» WHAT TO DO: From the entries that follow, copy exactly the lines beginning at the line holding "(** [String.prototype.toLowerCase]. *)" and continuing through the line holding "Fixpoint trimStart (s".
BEGIN RECORDS FOR THE EXERCISE
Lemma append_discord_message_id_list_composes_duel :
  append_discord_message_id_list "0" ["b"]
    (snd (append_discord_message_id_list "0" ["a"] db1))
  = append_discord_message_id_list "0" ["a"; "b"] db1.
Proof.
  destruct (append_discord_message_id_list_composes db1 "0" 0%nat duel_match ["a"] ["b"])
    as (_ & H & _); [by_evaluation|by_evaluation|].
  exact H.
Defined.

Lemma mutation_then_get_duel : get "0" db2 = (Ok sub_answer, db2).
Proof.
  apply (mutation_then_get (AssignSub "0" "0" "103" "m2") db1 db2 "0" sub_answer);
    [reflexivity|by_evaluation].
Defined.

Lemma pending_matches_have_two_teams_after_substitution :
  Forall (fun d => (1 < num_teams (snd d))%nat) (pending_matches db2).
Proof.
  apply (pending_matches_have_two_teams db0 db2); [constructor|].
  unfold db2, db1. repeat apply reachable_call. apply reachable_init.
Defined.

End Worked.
END RECORDS FOR THE EXERCISE
BEGIN RECORDS FOR THE EXERCISE
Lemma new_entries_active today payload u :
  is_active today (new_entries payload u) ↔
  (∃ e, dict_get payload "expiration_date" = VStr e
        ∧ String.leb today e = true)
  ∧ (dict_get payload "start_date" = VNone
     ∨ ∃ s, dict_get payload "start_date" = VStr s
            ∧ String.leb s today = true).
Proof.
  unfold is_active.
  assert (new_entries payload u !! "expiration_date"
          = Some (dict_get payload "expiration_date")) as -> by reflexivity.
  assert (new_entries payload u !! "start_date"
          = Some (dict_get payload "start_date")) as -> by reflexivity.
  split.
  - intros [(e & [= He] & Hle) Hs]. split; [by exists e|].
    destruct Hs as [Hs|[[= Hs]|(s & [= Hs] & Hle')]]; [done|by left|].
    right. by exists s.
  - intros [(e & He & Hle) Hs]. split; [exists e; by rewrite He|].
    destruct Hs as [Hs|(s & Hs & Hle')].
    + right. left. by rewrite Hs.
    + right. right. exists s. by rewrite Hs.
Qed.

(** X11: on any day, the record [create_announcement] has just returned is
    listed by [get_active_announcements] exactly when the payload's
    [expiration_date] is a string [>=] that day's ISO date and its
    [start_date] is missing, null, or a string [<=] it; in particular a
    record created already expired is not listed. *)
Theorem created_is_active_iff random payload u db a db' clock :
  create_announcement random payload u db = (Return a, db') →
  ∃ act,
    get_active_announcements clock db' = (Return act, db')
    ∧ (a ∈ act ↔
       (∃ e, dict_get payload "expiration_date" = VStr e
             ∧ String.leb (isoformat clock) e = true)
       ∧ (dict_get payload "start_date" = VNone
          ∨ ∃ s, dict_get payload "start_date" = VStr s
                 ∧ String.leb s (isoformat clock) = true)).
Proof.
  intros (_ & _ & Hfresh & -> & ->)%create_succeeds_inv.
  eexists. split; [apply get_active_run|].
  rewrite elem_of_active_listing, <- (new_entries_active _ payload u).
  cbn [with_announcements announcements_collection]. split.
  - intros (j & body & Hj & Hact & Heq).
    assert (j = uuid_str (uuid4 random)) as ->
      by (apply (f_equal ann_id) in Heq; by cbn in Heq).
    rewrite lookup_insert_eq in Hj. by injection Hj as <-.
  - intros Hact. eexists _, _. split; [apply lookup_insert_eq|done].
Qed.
END RECORDS FOR THE EXERCISE
BEGIN RECORDS FOR THE EXERCISE
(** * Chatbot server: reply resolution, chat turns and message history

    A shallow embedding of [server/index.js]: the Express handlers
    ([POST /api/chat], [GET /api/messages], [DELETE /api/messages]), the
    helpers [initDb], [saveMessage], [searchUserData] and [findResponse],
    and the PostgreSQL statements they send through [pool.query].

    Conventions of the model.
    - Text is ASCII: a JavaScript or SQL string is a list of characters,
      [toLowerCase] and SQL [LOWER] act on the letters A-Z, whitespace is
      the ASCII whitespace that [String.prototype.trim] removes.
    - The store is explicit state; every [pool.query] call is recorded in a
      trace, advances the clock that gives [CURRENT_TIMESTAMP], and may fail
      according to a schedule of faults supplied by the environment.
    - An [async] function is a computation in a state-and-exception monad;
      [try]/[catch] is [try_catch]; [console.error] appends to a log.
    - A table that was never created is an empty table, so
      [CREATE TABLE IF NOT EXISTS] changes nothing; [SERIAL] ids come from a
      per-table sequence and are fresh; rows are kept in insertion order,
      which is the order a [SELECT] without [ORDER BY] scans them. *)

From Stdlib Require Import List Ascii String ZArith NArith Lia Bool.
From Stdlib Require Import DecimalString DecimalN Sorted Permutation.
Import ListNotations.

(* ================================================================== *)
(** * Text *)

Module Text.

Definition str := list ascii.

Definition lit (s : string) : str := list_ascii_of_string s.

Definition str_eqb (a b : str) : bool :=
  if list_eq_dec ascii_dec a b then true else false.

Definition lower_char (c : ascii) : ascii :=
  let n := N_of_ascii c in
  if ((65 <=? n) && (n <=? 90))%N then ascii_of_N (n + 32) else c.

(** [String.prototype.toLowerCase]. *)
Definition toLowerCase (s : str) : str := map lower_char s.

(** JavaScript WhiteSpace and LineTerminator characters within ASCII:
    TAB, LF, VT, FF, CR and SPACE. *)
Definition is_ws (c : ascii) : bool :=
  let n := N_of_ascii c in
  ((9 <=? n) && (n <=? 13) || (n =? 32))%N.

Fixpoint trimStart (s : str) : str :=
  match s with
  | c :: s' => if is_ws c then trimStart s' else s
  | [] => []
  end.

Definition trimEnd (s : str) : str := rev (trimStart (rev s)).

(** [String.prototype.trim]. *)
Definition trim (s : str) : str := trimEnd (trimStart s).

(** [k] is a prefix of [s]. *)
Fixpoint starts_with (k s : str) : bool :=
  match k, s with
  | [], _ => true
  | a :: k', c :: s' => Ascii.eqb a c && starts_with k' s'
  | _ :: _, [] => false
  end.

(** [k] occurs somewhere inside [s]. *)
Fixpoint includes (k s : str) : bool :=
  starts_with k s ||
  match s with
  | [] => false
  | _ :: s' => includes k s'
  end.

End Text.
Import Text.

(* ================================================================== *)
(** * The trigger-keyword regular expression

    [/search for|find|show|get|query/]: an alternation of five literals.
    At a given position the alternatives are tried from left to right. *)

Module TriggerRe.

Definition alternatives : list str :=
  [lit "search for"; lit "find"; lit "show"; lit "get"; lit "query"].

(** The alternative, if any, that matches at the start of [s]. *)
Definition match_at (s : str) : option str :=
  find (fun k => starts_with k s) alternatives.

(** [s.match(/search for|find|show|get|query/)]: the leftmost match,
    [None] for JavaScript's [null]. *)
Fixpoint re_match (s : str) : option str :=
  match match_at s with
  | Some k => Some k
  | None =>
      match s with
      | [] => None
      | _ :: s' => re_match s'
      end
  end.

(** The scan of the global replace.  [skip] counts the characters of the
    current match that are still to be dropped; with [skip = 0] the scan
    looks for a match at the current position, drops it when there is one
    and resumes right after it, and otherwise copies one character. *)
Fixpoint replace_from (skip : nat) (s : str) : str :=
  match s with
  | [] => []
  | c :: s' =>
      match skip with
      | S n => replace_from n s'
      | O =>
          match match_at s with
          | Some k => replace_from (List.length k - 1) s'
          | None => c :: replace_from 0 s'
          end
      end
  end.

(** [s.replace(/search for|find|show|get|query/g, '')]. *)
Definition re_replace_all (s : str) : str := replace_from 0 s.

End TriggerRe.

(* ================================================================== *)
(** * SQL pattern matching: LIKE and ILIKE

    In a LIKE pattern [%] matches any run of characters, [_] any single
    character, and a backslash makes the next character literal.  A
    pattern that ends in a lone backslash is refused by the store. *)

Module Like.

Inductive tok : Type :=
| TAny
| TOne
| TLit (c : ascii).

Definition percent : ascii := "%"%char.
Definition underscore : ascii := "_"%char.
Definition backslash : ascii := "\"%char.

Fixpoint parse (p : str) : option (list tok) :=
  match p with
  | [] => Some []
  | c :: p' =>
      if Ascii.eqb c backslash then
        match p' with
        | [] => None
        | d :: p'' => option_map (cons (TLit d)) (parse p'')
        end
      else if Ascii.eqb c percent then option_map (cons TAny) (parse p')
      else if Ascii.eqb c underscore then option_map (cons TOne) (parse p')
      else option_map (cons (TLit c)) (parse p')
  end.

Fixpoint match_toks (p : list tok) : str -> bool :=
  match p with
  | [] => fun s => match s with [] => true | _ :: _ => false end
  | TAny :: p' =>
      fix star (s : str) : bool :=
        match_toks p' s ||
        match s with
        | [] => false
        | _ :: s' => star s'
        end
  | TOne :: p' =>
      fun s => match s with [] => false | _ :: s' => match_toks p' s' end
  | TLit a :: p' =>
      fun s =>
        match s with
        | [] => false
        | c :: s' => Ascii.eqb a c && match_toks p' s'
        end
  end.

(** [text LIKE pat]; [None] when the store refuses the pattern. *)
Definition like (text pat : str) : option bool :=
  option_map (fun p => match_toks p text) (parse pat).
END RECORDS FOR THE EXERCISE
» RESULT OF THE TASK:
(** [String.prototype.toLowerCase]. *)
Definition toLowerCase (s : str) : str := map lower_char s.

(** JavaScript WhiteSpace and LineTerminator characters within ASCII:
    TAB, LF, VT, FF, CR and SPACE. *)
Definition is_ws (c : ascii) : bool :=
  let n := N_of_ascii c in
  ((9 <=? n) && (n <=? 13) || (n =? 32))%N.

Fixpoint trimStart (s : str) : str :=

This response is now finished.